My current project has a new requirement that in order to be feature complete we must reach 80% code coverage with our unit tests. At first, this seems like a good idea. You want to ensure code quality. Unit tests can help with that. So you figure you’ll come up with a way of measuring how much of your code is being tested. Soon, however, deadlines get tighter and actual features need to be finished. The code coverage is short of the required 80%. So you take the following code:
if(unreachable) {
doTheUnreachable();
}
int codeCoverageRequired = 80;
cout < < "Feature complete requires " << codeCoverageRequired << "% code coverage" << endl;
This code has 4 executable lines of code, only 3 of which are being executed. You're only at 75% code coverage. So you make the following change:
if(unreachable) {
doTheUnreachable();
}
int codeCoverageRequired = 80;
cout < < "Feature complete requires ";
cout << codeCoverageRequired;
cout << " % code coverage";
cout << endl;
This code has 7 lines of executable code, 6 of which are being executed. Now you're at 86% code coverage. You've boosted your code coverage numbers by 10% simply by adjusting some lines of code. The quality is no better, but your code coverage is higher.
You can also play games by under-reporting the total lines of code in your project. As it turns out, this is easier than you might think.
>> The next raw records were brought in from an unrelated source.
Lemma write_loop_spec K off buf s0 I0 fuel s I written dirty :
  inode_ix K → 0 <= off → off + blen buf < 2 ^ 32 → bytes buf → 0 <= written <= blen buf →
  wrote K off (off + written) buf s0 I0 s I → (0 < written → dirty = true) →
  rounds (off + written) (off + blen buf) <= Z.of_nat fuel →
  let '(r, s') := write_loop fuel s (I K) off buf written dirty in
  ∃ w d I', r = Some (w, d, I' K) ∧ written <= w <= blen buf ∧ wrote K off (off + w) buf s0 I0 s' I' ∧
    (0 < w → d = true) ∧ (w < blen buf → rel → full s').
Proof.
  intros HK Hoff Hlt Hby. revert s I written dirty. induction fuel as [|fuel IH]; intros s I written dirty Hwr Hw Hd Hf.
  { exfalso. unfold rounds in Hf. destruct (Z.ltb_spec (off + written) (off + blen buf)); [|lia].
    assert ((off + written) / 4096 <= (off + blen buf - 1) / 4096) by (apply Z.div_le_mono; lia). lia. }
  cbn [write_loop]. destruct (Z.ltb_spec written (blen buf)) as [Hlt'|].
  2:{ exists written, dirty, I. split; [done|]. split; [lia|]. split; [done|]. split; [done|lia]. }
  rewrite (u32_small (off + written)) by (unfold is_u32; lia). unfold DUFS_BLOCK_SIZE. remember (off + written) as cur eqn:Ecur.
  pose proof (off_blocks cur ltac:(lia)) as Hix.
  pose proof (block_ensure_spec K s I (cur / 4096) HK (wr_ok _ _ _ _ _ _ _ _ Hw) (wr_own _ _ _ _ _ _ _ _ Hw) (wr_wf _ _ _ _ _ _ _ _ Hw) Hix) as He.
  destruct (block_ensure s (I K) (cur / 4096)) as [[lba n1] s1]. destruct He as (Hg & _ & Hl).
  apply (wrote_grows _ _ _ _ _ _ _ _ _ _ _ HK Hw) in Hg. set (I1 := upd_inode I K n1) in *. replace n1 with (I1 K) by apply upd_inode_eq.
  destruct (Z.eqb_spec lba 0) as [->|Hn].
  { exists written, dirty, I1. rewrite <-Ecur. split; [done|]. split; [lia|]. done. }
  destruct (data_pos_ok _ Hix) as [Hp _].
  assert (ptrs_of s1 I1 K (data_pos (cur / 4096)) ≠ 0) as Hn' by by rewrite Hl.
  pose proof (wr_ok _ _ _ _ _ _ _ _ Hg) as Hs1.
  destruct (own_blk s1 I1 K _ Hs1 (wr_own _ _ _ _ _ _ _ _ Hg) HK Hp Hn') as (_ & Hb & _). rewrite Hl in Hb.
  pose proof (read_block_spec s1 lba Hs1 Hb) as [Hq Hv]. pose proof (λ Hr, reliable_read s1 lba Hr Hs1 Hb) as Hr.
  destruct (read_block s1 lba) as [rb s2]; cbn [fst snd] in *.
  assert (wrote K off cur buf s0 I0 s2 I1) as Hw2.
  { eapply wrote_grows; [done|exact Hg|]. apply (grows_quiet K (λ _, True)); [done|done|apply Hg|done]. }
  destruct rb as [b|].
  2:{ exists written, true, I1. rewrite <-Ecur. split; [done|]. split; [lia|]. split; [done|]. split; [done|]. intros _ Hx. by destruct (Hr Hx). }
  rewrite (Hv b eq_refl). rewrite <-(qu_blk _ _ Hq lba Hb). clear Hv Hr b.
  match goal with |- context [slice buf written ?c0] => set (chunk := c0) end.
  assert (chunk = Z.min (4096 - cur mod 4096) (off + blen buf - cur)) as Ec.
  { unfold chunk. destruct (Z.ltb_spec (4096 - cur mod 4096) (blen buf - written)); lia. }
  destruct (rounds_step cur (off + blen buf) chunk ltac:(lia) Ec) as [Hc0 Hrd].
  assert (ptrs_of s2 I1 K (data_pos (cur / 4096)) = lba) as El2.
  { rewrite (ptrs_quiet s1 s2); [done|done|apply Hg|done|done|done]. }
  pose proof (wrote_step K off cur buf s0 I0 s2 I1 chunk HK Hw2 ltac:(lia) ltac:(lia) ltac:(lia) ltac:(lia) Hby) as Hst.
  cbn zeta in Hst. rewrite El2 in Hst. specialize (Hst Hn). replace (cur - off) with written in Hst by lia.
  destruct (write_block s2 lba _) as [ok s3]. destruct Hst as [-> Hw3]. cbn [negb].
  rewrite (u32_small (cur + chunk)) by (unfold is_u32; lia). rewrite (u32_small (written + chunk)) by (unfold is_u32; lia).
  set (I3 := upd_inode I1 K (grown (I1 K) (cur + chunk))) in *.
  replace (if i_size (I1 K) <? cur + chunk then set_size (cur + chunk) (I1 K) else I1 K) with (I3 K) by apply upd_inode_eq.
  assert (off + (written + chunk) = cur + chunk) as E3 by lia.
  pose proof (IH s3 I3 (written + chunk) true ltac:(lia) ltac:(by rewrite E3) ltac:(done) ltac:(rewrite E3; lia)) as H3.
  destruct (write_loop fuel s3 (I3 K) off buf (written + chunk) true) as [r s4].
  destruct H3 as (w & d & I4 & -> & Hle & H3). exists w, d, I4. split; [done|]. split; [lia|]. done.
Qed.
End write.
(** The inode alone is written: no pointer moves. *)
Lemma inode_meta_write s k n :
  fs_ok s → own s (dinode s) → inode_ix k → inode_wf n → (∀ B p, ptr B n p = ptr B (dinode s k) p) →
  let '(ok, s') := inode_write s k n in
  others_kept k s s' ∧ dinode s' k = (if ok then n else dinode s k) ∧ fs_mnt s' = fs_mnt s ∧ (ok = false → ¬ rel) ∧
  (∀ o, file_off o → fbyte (blk s') (dinode s' k) o = fbyte (blk s) (dinode s k) o) ∧
  (∀ p, pos_ok p → ptrs_of s' (dinode s') k p = ptrs_of s (dinode s) k p) ∧ same_blocks s s'.
Proof.
  intros Hs Ho Hk Hwf Hp. destruct (inode_write s k n) as [ok s'] eqn:E.
  assert (touched k s (dinode s) s (dinode s)) as Ht.
  { split; try done; [|by apply dinode_wf]. exists (bm s). unfold bm. by destruct (fs_mnt s). }
  destruct (write_back_others k s s (dinode s) n s' ok Hk Hs Ht Hwf Hp E) as (H1 & H2 & H3 & H4 & H5).
  pose proof (inode_write_spec s k n Hs Hk Hwf) as Hw. rewrite E in Hw. destruct Hw as (_ & _ & _ & Hd & _).
  assert (dinode s' k = if ok then n else dinode s k) as Hdk by (rewrite Hd by done; by rewrite Z.eqb_refl, andb_true_r).
  assert (∀ B p, ptr B (dinode s' k) p = ptr B (dinode s k) p) as Hpk by (intros; rewrite Hdk; by destruct ok).
  assert (∀ p, pos_ok p → ptrs_of s' (dinode s') k p = ptrs_of s (dinode s) k p) as HP.
  { intros p Hpp. rewrite <-(ptrs_same s s' (dinode s) (dinode s)) by done. unfold ptrs_of. apply Hpk. }
  do 4 (split; [done|]). split; [|done].
  intros o Hof. rewrite <-(fbyte_same s s' (dinode s) (dinode s) k o) by done. unfold fbyte. by rewrite Hpk.
Qed.
(** Truncating. *)
Lemma fs_truncate_spec s k size rc s' :
  fs_ok s → own s (dinode s) → inode_ix k → is_u32 size → fs_truncate s k size = (rc, s') →
  let n := dinode s k in
  others_kept k s s' ∧
  (rc = 0 ∧ i_type n = DUFS_TYPE_FILE ∧ i_size (dinode s' k) = size ∧ write_meta n (dinode s' k) ∧
   (∀ o, file_off o →
      if (Z.min (i_size n) size <=? o) && (o <? Z.max (i_size n) size) then fbyte (blk s') (dinode s' k) o = Some 0
      else same_or_zero (fbyte (blk s) n o) (fbyte (blk s') (dinode s' k) o)) ∨
   rc = -1 ∧ (i_type n = DUFS_TYPE_FILE → rel → full s')).
Proof.
  intros Hs Ho Hk Hsz. unfold fs_truncate. cbn zeta. pose proof (dinode_wf s k Hs Hk) as Hwf.
  pose proof (inode_read_spec s k Hs Hk) as [Hq Hv]. pose proof (λ Hr, reliable_inode s k Hr Hs Hk) as Hr.
  destruct (inode_read s k) as [[n|] s1]; cbn [fst snd] in *.
  2:{ intros [= <- <-]. split; [by apply others_quiet|]. right. split; [done|]. intros _ Hx. by destruct (Hr Hx). }
  rewrite (Hv n eq_refl) in *. clear Hv Hr n. pose proof (others_quiet k s s1 Hs Ho Hq) as Hk1. pose proof Hk1 as [A1 A2 _ _].
  assert (dinode s1 k = dinode s k) as Ed by by apply dinode_quiet.
  assert (∀ o, file_off o → fbyte (blk s1) (dinode s1 k) o = fbyte (blk s) (dinode s k) o) as Ef.
  { intros o Hof. apply fbyte_same; try done. apply Hq. }
  set (n := dinode s k) in *. pose proof (iw_size _ Hwf) as Hns. unfold is_u32 in *.
  destruct (Z.eqb_spec (i_type n) DUFS_TYPE_FILE) as [Ht|Ht]; cbn [negb].
  2:{ intros [= <- <-]. split; [done|]. by right. }
  destruct (Z.eqb_spec (i_size n) size) as [<-|Hne].
  { intros [= <- <-]. split; [done|]. left. rewrite Ed. do 4 (split; [done|]). intros o Hof. pose proof (Ef o Hof) as E. rewrite Ed in E. rewrite E.
    rewrite Z.min_id, Z.max_id, empty_range. left. reflexivity. }
  destruct (Z.ltb_spec (i_size n) size) as [Hlt|Hge].
  - pose proof (zero_range_spec s1 k (i_size n) size A1 A2 Hk ltac:(lia) ltac:(lia) Hlt) as Hz.
    destruct (fs_zero_range s1 k (i_size n) size) as [ok s2]. destruct ok; intros [= <- <-].
    + destruct Hz as [Z1 Z2 Z3 Z4]. split; [by eapply others_trans|]. left. split; [done|]. split; [done|].
      rewrite Ed in *. rewrite (proj2 (Z.eqb_neq size (i_size n))) in Z2 by done. split; [fold n in Z2; lia|]. split; [done|].
      intros o Hof. specialize (Z4 o Hof). rewrite (Ef o Hof) in Z4. by rewrite Z.min_l, Z.max_r by lia.
    + destruct Hz as [Z1 Z2]. split; [by eapply others_trans|]. by right.
  - pose proof (zero_range_spec s1 k size (i_size n) A1 A2 Hk ltac:(lia) ltac:(lia) ltac:(lia)) as Hz.
    destruct (fs_zero_range s1 k size (i_size n)) as [ok s2]. destruct ok; cbn [negb].
    2:{ intros [= <- <-]. destruct Hz as [Z1 Z2]. split; [by eapply others_trans|]. by right. }
    destruct Hz as [Z1 Z2 Z3 Z4]. rewrite Ed in *. fold n in Z2, Z3.
    assert (others_kept k s s2) as Hk2 by by eapply others_trans. pose proof Hk2 as [W1 W2 _ _].
    pose proof (inode_read_spec s2 k W1 Hk) as [Hq2 Hv]. pose proof (λ Hr, reliable_inode s2 k Hr W1 Hk) as Hr.
    destruct (inode_read s2 k) as [[n2|] s3]; cbn [fst snd] in *.
    2:{ intros [= <- <-]. split; [by eapply others_trans; [exact Hk2|apply others_quiet]|].
        right. split; [done|]. intros _ Hx. by destruct (Hr Hx). }
    rewrite (Hv n2 eq_refl). clear Hv Hr n2. pose proof (others_quiet k s2 s3 W1 W2 Hq2) as Hk3. pose proof Hk3 as [V1 V2 _ _].
    pose proof (time_quiet s3 V1) as Hqt. unfold arch_time_unix_seconds in *. destruct (clock_seconds (fs_clk s3)) as [t c]. cbn [snd] in Hqt.
    set (s4 := mk_fsys _ _ _ c) in *. pose proof (others_quiet k s3 s4 V1 V2 Hqt) as Hk4. pose proof Hk4 as [U1 U2 _ _].
    assert (dinode s4 k = dinode s2 k) as Ed4 by (rewrite (dinode_quiet s3 s4) by done; by apply dinode_quiet).
    assert (∀ o, file_off o → fbyte (blk s4) (dinode s4 k) o = fbyte (blk s2) (dinode s2 k) o) as Ef4.
    { intros o Hof. rewrite (fbyte_same s3 s4 (dinode s3)); [|done|done|apply Hqt|by apply dinode_quiet|done|done].
      apply fbyte_same; [done|done|apply Hq2|by apply dinode_quiet|done|done]. }
    set (n4 := set_mtime (u32 t) (set_size size (dinode s2 k))).
    assert (inode_wf n4) as Hwf4.
    { pose proof (dinode_wf s2 k W1 Hk) as []. split; cbn; try done. apply u32_range. }
    pose proof (inode_meta_write s4 k n4 U1 U2 Hk Hwf4 ltac:(intros B p; rewrite Ed4; by destruct p)) as Hw.
    destruct (inode_write s4 k n4) as [ok s5]. destruct Hw as (Hoth & Hd5 & _ & Hbad & Hf5 & _). intros [= <- <-].
    split; [eapply others_trans; [exact Hk2|]; eapply others_trans; [exact Hk3|]; by eapply others_trans|]. destruct ok.
    + left. split; [done|]. split; [done|]. rewrite Hd5. split; [done|]. split.
      * unfold write_meta in *. cbn. done.
      * intros o Hof. specialize (Z4 o Hof). rewrite <-Hd5, Hf5, Ef4 by done.
        rewrite (Ef o Hof) in Z4. by rewrite Z.min_r, Z.max_l by lia.
    + right. split; [done|]. intros _ Hx. by destruct (Hbad eq_refl).
Qed.
End file.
The code coverage tool we're using (gcov) appears to have an issue with not reporting the lines of code in files that don't get tested at all.
By gaming the system you're able to give management the warm, fuzzy feeling that the code quality is high when, in truth, the opposite may true. Even a high code coverage number without gaming the system doesn't necessarily mean that the code quality is high. Take the following, for example:
size_t function( void *ptr, size_t size, size_t nmemb, void *stream) {
((string*)stream).append(ptr, size * nmemb);
return size * nmemb;
}
string requestUrl(string url) {
static string buffer;
CURL* ch = curl_easy_init();
curl_easy_setopt(ch, CURLOPT_URL, "http://unclehulka.com/ryan/blog/");
curl_easy_setopt(ch, CURLOPT_WRITEDATA, &buffer);
curl_easy_setopt(ch, CURLOPT_WRITEFUNCTION, writehandle);
curl_easy_perform(ch);
curl_easy_cleanup(ch);
return buffer;
}
If you call requestUrl() from your unit test, you’ll end up with 100% code coverage, however this code is as buggy as it gets (see the ’static string’ declaration).
The lesson is if you want to ensure code quality, use something that actually measures code quality.